| What this task involves |
Give the count of lines in the data that include "then", with no other words.

• • • •

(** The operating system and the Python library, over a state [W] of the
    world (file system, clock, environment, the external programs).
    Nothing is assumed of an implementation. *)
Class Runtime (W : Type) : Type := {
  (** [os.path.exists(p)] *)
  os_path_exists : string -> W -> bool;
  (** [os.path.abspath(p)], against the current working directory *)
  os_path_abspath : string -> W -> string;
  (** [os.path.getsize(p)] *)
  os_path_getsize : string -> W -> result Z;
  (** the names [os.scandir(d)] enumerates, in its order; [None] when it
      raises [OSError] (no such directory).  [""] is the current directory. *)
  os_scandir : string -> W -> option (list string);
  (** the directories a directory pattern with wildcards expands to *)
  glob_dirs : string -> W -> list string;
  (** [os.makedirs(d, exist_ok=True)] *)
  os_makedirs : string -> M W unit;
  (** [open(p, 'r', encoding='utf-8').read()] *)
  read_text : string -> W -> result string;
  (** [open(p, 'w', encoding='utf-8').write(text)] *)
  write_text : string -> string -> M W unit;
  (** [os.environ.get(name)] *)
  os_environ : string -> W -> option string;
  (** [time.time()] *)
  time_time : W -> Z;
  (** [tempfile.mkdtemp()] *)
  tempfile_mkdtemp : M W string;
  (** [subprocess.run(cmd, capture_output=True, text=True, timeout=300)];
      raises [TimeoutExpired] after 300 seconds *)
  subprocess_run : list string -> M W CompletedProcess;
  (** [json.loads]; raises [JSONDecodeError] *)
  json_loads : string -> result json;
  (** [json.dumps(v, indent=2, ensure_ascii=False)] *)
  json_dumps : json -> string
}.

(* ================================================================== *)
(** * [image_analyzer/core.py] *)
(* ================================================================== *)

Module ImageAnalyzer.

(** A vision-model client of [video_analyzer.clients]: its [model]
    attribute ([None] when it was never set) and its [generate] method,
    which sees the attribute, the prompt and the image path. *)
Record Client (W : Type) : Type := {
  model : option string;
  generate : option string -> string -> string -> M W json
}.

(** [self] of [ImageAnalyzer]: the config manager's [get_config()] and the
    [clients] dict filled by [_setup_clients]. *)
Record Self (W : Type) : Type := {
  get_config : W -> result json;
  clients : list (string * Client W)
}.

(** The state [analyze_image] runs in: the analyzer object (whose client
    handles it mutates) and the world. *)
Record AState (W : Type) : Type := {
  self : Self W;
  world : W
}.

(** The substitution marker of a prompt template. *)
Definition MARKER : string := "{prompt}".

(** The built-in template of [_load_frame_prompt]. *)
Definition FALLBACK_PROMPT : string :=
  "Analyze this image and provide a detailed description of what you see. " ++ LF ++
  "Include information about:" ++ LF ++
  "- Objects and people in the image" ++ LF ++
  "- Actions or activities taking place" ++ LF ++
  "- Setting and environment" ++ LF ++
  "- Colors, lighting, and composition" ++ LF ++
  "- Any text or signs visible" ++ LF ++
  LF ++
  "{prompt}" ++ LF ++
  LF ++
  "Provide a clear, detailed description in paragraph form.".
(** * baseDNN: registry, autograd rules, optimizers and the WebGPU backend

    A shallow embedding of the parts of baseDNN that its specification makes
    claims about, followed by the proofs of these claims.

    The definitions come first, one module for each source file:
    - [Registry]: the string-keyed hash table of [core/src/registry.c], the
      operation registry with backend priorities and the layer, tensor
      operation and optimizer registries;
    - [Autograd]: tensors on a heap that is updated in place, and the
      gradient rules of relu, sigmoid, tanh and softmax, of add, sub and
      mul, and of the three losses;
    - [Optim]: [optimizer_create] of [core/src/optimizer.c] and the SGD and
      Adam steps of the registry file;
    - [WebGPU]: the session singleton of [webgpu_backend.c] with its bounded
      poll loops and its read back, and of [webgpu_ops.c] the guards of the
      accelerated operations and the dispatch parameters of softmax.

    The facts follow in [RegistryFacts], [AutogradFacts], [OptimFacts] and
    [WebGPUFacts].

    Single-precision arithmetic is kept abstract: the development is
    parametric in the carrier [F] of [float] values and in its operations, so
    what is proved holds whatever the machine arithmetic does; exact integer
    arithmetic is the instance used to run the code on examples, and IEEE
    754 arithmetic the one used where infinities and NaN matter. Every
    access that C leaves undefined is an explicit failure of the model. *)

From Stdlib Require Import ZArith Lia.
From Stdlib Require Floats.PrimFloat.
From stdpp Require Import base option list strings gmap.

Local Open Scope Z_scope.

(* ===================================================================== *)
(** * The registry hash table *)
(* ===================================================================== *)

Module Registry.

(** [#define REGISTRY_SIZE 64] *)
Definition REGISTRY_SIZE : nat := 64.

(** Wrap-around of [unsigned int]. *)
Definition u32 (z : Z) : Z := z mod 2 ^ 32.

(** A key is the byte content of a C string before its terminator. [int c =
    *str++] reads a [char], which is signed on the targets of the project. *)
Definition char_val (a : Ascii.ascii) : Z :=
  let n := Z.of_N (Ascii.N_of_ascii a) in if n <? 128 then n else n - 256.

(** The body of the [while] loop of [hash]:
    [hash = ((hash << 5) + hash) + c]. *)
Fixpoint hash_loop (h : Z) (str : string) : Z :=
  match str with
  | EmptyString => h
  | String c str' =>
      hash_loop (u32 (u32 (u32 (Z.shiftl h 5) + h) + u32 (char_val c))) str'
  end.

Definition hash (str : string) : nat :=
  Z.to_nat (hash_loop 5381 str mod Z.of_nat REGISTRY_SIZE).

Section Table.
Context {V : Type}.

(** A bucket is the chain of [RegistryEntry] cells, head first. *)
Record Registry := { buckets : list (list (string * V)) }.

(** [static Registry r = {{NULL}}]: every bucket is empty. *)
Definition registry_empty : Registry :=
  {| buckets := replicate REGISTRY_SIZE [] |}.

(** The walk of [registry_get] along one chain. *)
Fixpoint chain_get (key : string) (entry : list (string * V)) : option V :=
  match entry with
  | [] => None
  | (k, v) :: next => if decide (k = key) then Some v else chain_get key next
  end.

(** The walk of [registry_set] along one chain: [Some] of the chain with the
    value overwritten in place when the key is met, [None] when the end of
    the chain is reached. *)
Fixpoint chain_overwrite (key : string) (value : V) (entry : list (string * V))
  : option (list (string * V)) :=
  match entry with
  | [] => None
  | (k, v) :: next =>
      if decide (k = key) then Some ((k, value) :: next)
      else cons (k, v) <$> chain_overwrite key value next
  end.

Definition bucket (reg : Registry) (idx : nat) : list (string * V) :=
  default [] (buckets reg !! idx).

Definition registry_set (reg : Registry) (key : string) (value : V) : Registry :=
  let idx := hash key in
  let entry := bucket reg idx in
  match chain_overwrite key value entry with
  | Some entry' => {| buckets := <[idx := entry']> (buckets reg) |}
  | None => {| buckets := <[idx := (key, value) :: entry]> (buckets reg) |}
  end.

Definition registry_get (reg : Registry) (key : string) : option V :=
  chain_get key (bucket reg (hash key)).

• • • •

| Written answer |
3